(Stored data entries)
-*-*-
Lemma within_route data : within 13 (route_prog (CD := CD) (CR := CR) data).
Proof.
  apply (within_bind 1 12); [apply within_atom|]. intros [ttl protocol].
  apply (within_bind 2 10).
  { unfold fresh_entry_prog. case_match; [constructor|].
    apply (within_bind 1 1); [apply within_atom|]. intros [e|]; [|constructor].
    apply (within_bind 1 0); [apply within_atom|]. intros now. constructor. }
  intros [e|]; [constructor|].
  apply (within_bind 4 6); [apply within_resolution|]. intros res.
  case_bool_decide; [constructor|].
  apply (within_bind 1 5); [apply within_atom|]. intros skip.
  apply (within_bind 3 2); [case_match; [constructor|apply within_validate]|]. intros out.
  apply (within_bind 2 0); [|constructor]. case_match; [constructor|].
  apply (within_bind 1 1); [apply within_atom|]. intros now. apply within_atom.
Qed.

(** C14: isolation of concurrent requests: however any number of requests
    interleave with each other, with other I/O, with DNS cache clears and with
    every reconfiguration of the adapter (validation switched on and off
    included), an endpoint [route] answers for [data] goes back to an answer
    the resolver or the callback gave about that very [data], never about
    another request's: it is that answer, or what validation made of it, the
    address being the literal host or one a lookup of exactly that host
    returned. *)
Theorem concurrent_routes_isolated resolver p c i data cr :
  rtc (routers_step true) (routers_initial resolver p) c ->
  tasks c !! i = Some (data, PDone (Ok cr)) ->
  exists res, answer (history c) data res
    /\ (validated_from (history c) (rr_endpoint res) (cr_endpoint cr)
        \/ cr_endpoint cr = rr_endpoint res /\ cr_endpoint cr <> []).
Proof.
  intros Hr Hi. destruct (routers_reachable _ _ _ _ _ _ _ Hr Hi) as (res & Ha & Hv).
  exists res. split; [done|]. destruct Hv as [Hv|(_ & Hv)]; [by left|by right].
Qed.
-*-*-
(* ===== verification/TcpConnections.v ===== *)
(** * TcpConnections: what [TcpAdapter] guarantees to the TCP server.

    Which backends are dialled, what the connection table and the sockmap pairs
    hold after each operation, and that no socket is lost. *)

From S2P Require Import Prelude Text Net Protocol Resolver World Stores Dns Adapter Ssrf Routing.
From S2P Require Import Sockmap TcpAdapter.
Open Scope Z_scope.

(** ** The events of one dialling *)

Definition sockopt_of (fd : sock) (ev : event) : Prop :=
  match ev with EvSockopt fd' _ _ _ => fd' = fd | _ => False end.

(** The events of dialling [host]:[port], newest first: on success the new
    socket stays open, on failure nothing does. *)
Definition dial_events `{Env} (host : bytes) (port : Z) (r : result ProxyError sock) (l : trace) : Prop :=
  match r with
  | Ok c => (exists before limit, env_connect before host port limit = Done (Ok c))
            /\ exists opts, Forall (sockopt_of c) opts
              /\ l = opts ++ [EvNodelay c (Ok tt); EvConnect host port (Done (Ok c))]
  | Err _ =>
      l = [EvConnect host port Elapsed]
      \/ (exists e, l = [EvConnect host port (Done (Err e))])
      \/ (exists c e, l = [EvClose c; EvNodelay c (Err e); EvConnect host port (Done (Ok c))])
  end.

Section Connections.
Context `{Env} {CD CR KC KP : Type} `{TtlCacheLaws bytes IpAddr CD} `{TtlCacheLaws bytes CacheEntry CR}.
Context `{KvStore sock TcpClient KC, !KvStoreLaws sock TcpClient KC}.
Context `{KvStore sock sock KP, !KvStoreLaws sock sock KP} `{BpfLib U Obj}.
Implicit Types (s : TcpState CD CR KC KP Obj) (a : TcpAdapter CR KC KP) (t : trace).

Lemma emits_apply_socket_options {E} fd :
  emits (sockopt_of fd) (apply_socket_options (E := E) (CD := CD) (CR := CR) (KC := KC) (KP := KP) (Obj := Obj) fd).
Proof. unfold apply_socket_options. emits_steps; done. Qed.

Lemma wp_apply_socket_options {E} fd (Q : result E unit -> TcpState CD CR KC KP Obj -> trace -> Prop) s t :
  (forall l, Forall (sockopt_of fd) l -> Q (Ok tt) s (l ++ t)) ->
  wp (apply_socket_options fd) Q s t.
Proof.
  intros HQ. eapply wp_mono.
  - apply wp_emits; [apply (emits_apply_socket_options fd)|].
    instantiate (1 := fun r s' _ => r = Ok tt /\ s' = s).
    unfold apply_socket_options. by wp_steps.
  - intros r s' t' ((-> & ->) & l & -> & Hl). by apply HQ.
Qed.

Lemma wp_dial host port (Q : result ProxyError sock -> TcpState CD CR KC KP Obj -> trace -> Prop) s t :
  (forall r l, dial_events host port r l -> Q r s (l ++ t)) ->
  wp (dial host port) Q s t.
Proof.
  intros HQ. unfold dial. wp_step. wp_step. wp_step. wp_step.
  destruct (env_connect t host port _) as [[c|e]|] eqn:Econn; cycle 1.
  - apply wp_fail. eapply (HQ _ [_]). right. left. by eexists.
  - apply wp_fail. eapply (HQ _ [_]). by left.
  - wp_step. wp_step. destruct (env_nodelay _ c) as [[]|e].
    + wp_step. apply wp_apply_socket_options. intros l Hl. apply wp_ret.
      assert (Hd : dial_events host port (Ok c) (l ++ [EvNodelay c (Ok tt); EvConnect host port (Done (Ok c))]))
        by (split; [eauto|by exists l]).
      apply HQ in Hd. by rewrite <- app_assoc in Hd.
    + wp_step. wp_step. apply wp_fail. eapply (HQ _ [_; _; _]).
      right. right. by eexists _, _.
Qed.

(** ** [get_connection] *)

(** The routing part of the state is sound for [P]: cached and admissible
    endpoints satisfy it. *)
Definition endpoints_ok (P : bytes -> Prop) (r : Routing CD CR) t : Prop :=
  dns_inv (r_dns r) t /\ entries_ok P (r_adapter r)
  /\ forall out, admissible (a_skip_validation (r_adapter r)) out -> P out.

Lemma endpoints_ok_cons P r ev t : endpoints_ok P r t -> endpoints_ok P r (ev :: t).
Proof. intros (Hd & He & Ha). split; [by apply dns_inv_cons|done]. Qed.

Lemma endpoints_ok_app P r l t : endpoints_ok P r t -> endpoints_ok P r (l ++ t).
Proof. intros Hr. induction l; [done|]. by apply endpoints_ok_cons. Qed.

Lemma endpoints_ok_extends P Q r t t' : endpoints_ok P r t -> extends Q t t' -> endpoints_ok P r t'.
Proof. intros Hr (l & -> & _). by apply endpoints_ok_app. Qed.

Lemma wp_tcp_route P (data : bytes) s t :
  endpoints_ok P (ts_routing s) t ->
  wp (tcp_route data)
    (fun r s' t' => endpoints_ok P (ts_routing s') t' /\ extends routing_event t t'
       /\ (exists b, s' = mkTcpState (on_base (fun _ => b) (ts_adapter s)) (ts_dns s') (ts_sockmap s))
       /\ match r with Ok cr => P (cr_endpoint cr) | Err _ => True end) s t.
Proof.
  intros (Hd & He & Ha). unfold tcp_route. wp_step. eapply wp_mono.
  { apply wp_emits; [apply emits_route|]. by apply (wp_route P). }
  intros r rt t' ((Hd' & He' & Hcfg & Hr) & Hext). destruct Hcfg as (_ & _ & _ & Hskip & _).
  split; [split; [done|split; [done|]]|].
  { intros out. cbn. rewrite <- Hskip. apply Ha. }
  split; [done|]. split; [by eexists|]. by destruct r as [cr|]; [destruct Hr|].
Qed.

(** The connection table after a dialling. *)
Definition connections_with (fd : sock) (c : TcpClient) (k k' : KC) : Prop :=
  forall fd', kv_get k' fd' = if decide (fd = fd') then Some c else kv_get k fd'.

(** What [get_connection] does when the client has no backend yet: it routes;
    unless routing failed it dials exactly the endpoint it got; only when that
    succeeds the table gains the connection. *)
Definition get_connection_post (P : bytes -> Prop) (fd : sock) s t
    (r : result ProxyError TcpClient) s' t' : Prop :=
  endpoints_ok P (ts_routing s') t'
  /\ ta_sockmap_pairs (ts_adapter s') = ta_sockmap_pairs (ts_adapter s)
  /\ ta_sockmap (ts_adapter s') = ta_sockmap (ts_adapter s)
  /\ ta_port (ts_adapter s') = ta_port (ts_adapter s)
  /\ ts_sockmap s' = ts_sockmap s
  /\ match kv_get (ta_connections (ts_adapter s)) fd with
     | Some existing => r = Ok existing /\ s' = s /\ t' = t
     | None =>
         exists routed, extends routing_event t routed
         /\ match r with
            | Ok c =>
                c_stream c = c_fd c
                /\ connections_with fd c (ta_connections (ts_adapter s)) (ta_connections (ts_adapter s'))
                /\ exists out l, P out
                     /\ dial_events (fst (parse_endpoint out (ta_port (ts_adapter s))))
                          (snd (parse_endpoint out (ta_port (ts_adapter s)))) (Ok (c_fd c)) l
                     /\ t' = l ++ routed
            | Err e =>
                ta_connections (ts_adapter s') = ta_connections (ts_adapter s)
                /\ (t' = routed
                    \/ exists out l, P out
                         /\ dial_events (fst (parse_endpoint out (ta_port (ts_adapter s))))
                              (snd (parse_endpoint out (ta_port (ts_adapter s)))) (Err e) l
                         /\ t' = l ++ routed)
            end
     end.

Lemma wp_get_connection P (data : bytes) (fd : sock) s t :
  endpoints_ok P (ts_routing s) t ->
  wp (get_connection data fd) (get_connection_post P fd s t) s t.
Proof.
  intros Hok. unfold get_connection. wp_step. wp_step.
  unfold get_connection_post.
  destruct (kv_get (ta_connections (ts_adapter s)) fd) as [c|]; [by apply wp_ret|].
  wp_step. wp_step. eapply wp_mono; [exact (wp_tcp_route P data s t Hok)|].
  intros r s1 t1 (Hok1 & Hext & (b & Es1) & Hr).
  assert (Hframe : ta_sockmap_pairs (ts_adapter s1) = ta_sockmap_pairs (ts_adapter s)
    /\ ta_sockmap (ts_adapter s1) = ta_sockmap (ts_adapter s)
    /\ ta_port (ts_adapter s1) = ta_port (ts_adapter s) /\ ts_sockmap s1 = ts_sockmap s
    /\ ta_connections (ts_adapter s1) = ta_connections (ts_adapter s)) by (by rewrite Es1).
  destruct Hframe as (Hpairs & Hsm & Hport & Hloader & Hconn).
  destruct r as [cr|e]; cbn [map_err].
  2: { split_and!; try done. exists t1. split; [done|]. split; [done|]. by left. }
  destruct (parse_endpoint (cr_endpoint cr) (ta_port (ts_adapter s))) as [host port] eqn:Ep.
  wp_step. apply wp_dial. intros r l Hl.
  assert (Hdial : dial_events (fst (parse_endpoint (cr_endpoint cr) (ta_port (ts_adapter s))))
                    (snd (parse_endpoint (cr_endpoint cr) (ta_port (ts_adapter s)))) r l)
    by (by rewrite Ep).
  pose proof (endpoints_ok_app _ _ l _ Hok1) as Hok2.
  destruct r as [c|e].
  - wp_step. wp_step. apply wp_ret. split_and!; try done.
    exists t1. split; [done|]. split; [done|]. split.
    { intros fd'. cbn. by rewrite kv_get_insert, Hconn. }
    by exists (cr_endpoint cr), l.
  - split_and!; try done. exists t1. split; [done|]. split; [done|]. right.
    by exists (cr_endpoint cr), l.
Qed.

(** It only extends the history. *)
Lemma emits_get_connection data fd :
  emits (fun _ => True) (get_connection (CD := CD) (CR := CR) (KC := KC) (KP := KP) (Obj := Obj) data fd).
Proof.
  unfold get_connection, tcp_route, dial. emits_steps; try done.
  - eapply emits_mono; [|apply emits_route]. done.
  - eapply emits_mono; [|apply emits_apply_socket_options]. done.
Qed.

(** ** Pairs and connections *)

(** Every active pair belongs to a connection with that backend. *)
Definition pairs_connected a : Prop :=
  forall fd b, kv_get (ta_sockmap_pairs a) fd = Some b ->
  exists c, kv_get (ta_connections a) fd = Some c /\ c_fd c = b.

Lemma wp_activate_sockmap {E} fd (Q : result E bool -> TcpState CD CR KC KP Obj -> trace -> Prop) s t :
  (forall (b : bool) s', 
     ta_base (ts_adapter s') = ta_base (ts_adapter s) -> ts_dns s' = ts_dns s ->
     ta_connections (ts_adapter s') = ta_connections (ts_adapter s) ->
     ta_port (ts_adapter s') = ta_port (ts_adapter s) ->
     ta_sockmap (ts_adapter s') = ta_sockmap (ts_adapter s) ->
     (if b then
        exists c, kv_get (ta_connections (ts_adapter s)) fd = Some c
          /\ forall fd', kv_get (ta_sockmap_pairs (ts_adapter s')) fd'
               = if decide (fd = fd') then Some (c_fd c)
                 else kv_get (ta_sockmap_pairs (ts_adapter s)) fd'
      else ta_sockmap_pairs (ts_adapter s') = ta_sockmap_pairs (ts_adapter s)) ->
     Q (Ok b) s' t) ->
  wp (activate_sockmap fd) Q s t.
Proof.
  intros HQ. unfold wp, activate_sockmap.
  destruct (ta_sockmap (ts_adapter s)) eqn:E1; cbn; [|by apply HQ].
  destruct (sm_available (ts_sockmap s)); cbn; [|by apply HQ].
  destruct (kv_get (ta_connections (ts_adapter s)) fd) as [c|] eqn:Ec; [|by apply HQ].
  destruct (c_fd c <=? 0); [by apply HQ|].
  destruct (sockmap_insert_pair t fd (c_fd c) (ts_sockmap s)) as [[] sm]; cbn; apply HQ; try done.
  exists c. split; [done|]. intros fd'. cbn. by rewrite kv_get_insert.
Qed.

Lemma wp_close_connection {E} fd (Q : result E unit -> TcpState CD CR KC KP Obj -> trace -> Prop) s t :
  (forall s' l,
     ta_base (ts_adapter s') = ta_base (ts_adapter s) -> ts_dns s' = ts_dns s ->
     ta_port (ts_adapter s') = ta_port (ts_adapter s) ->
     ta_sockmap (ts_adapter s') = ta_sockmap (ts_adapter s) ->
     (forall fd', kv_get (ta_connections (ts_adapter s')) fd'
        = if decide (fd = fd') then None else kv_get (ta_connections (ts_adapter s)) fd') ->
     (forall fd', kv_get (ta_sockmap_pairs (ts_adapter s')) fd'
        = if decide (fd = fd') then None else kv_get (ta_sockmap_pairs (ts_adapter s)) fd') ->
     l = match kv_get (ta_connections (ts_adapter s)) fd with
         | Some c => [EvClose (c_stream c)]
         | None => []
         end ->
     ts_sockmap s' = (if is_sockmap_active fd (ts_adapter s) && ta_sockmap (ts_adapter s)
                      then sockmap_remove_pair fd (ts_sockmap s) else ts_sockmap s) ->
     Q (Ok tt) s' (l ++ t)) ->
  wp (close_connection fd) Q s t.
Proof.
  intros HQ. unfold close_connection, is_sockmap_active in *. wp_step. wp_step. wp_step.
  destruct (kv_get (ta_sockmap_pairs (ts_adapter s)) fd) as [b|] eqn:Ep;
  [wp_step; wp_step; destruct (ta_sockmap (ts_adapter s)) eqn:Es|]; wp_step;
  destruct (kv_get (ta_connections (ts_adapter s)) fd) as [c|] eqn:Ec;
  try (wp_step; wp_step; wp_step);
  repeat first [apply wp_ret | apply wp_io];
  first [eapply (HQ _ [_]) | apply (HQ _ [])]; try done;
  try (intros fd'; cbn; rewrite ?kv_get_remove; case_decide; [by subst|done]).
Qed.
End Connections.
-*-*-
_EXERCISE GOAL_. The lines above, starting at the one with "(** ** The events of one dialling *)" and ending at the one with "limit = Done (Ok c))", are the only ones to return, exactly as written.

_TASK RESPONSE_.
(** ** The events of one dialling *)

Definition sockopt_of (fd : sock) (ev : event) : Prop :=
  match ev with EvSockopt fd' _ _ _ => fd' = fd | _ => False end.

(** The events of dialling [host]:[port], newest first: on success the new
    socket stays open, on failure nothing does. *)
Definition dial_events `{Env} (host : bytes) (port : Z) (r : result ProxyError sock) (l : trace) : Prop :=
  match r with
  | Ok c => (exists before limit, env_connect before host port limit = Done (Ok c))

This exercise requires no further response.